Ces recommandations mentionnent la nécessité de voir les autorités du gouvernement et les chefs d’entreprise jouer un rôle plus proactif dans la riposte au VIH et de s’assurer que la communauté et la société civile s’impliquent à tous les stades de l’orientation politique, de la préparation des programmes et de leur mise en œuvre ainsi que du suivi et de l’évaluation de ces programmes.

Dans le but d’obtenir les meilleurs résultats possible, le rapport propose des actions gouvernementales spécifiques dans les services de prévention, de traitement et de prise en charge. Il conseille d’insérer les programmes de réduction des dégâts au centre de la riposte nationale au sida et recommande une amélioration du suivi et de l’évaluation par le pays des données épidémiologiques, comportementales et financières afin de mieux connaître les épidémies et de déterminer l’efficacité des diverses options stratégiques.

Appel à une volonté politiques cohérente et centrée

En 18 mois d’activité, la Commission a tenu 5 consultations sous-régionales ou régionales, rencontrant plus de 30 experts et 600 individus, groupes gouvernementaux ou groupes représentant la société civile ; elle a aussi étudié plus de 5000 rapports d’investigations, publiés ou non. Les résultats et les recommandations de la Commission proviennent de son travail d’examen et de ses rencontres avec un large éventail de parties prenantes.

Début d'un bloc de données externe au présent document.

(* ===== verification/Identifiers.v ===== *)
(** * Strong identifiers: [domain/identifiers.hpp]

    [StrongId<Tag, Underlying>] with a phantom tag, so that a chat identifier and a
    user identifier have different types although both carry a 64-bit integer. *)

From S2P Require Import Prelude.

(** [template <typename Tag, typename Underlying> class StrongId]. *)
Record StrongId (Tag Underlying : Type) := MkId { value : Underlying }.
Arguments MkId {Tag Underlying} value.
Arguments value {Tag Underlying} _.

Inductive ChatIdTag := .
Inductive UserIdTag := .
Inductive MessageIdTag := .
Inductive GidTag := .
Inductive TaskIdTag := .
Inductive FileIdTag := .
Inductive CallbackQueryIdTag := .

Definition ChatId := StrongId ChatIdTag Z.
Definition UserId := StrongId UserIdTag Z.
Definition MessageId := StrongId MessageIdTag Z.
Definition Gid := StrongId GidTag string.
Definition TaskId := StrongId TaskIdTag string.
Definition FileId := StrongId FileIdTag Z.
Definition CallbackQueryId := StrongId CallbackQueryIdTag Z.

#[global] Instance StrongId_eq_dec {Tag U} `{EqDecision U} : EqDecision (StrongId Tag U).
Proof. intros [x] [y]. destruct (decide (x = y)); [left|right]; congruence. Defined.

#[global] Instance ChatId_eq_dec : EqDecision ChatId := StrongId_eq_dec.
#[global] Instance UserId_eq_dec : EqDecision UserId := StrongId_eq_dec.
#[global] Instance MessageId_eq_dec : EqDecision MessageId := StrongId_eq_dec.
#[global] Instance Gid_eq_dec : EqDecision Gid := StrongId_eq_dec.
#[global] Instance TaskId_eq_dec : EqDecision TaskId := StrongId_eq_dec.
#[global] Instance CallbackQueryId_eq_dec : EqDecision CallbackQueryId := StrongId_eq_dec.

(** [std::hash<StrongId>] lets every identifier key a map: here, [Countable]. *)
#[global] Program Instance StrongId_countable {Tag U} `{Countable U} : Countable (StrongId Tag U) :=
  {| encode x := encode (value x); decode p := MkId <$> decode p |}.
Next Obligation. intros Tag U ? ? [x]. simpl. by rewrite decode_encode. Qed.

#[global] Instance TaskId_countable : Countable TaskId := StrongId_countable.
#[global] Instance UserId_countable : Countable UserId := StrongId_countable.
#[global] Instance ChatId_countable : Countable ChatId := StrongId_countable.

Près de cinq millions de personnes en Asie vivent avec le VIH ; 440 000 personnes y meurent chaque année du sida. Si le taux de transmission actuel se maintient, il y aura eu huit millions de nouvelles infections d’ici à 2020.

La Commission sur le sida en Asie estime que les gouvernements de la région disposent des moyens requis pour atteindre les buts ambitieux repris dans la Déclaration d’Engagement sur le VIH/sida de 2001 et l’Objectif du Millénaire pour le développement N° 6 et la Cible 7 : D’ici à 2015, avoir stoppé la propagation du sida et avoir commencé à inverser la tendance actuelle – pour autant que ces gouvernements mettent en œuvre les propositions décisives reprises dans ce nouveau rapport.